Le petit jardin attenant, où l’on accède en descendant de l’atelier même, lui servait sans doute de lieu de repos. « Reposez-vous souvent », conseillait-il. Tout fait croire qu’il allait alors là reprendre force et ardeur, en plein air, près des fleurs, à l’ombre des frais arbustes qui grandissent et s’épanouissent encore dans cet enclos. Nul bruit du dehors n’y pénètre ; on se croirait loin de Paris. Des lettres du solitaire, écrites à un ami éloigné, constatent qu’il se plaisait beaucoup dans le silence de ces lieux calmes, où ont été médités et accomplis ses derniers travaux.
C’est là que la mort arrêta sa main généreuse. Elle frappa vite. La courte maladie qui l’emporta le prit en pleine maturité de pensée, à l’heure où il constatait lui-même l’ardeur de ses forces et la sève de son esprit. Il fut frappé d’épuisement comme le fut Raphaël, quand les dernières ébauches laissées sur le chevalet débordaient des ardeurs de cette âme qui s’épancha durant quarante ans, sans défaillance et sans arrêt.

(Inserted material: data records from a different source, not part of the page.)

(** C5 (as amended).  When no file name returned by [glob.glob] contains
    a [*], running [checkWildcard] on an already resolved descriptor
    changes nothing, and the [existFiles] and [compileFiles] it leaves
    are sorted, free of duplicates and free of wildcards. *)
Theorem checkWildcard_idempotent (glob_glob : string -> list string) (op : Operation) :
  (forall p x, x ∈ glob_glob p -> has_wildcard x = false) ->
  checkWildcard glob_glob (checkWildcard glob_glob op) = checkWildcard glob_glob op /\
  (forall l,
      existFiles (checkWildcard glob_glob op) = Some l \/
      compileFiles (checkWildcard glob_glob op) = Some l ->
      StronglySorted String.le l /\ NoDup l /\
      Forall (fun f => has_wildcard f = false) l).
Proof.
  intros Hclean. split.
  - rewrite !checkWildcard_eq. simpl.
    assert (any_wildcard (resolved glob_glob <$> existFiles op) = false) as ->.
    { destruct (existFiles op) as [fs|]; [|reflexivity]. simpl.
      apply not_true_is_false. intros (x & Hin & Hx)%existsb_exists.
      pose proof (resolved_clean glob_glob Hclean fs) as Hall.
      rewrite Forall_forall in Hall.
      apply list_elem_of_In, Hall in Hin. congruence. }
    rewrite orb_false_r. f_equal.
    + destruct (existFiles op); simpl; [|reflexivity].
      now rewrite resolved_idempotent.
    + destruct (compileFiles op); simpl; [|reflexivity].
      now rewrite resolved_idempotent.
  - intros l Hl.
    rewrite checkWildcard_existFiles, checkWildcard_compileFiles in Hl.
    assert (exists fs, l = resolved glob_glob fs) as [fs ->].
    { destruct Hl as [Hl|Hl];
        [destruct (existFiles op) as [fs|] | destruct (compileFiles op) as [fs|]];
        simpl in Hl; try discriminate; exists fs; congruence. }
    split; [apply sorted_list_Sorted|].
    split; [apply sorted_list_NoDup|].
    now apply resolved_clean.
Qed.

Le romantisme est à prendre et à garder tel qu’il est. Chez Delacroix, il est le triomphe du mouvement et de la passion sur les formes. Où donc ai-je lu que Victor Hugo le visitant une fois, quand l’ébauche du Massacre de l’Évêque de Liège était sur le chevalet, le poète ne voyant pas très bien l’arme du meurtrier demanda au peintre ce qu’il avait voulu faire. Delacroix répondit : « J’ai voulu peindre l’éclair d’une épée ». L’à-propos sur les lèvres de ces deux êtres est bien suggestif…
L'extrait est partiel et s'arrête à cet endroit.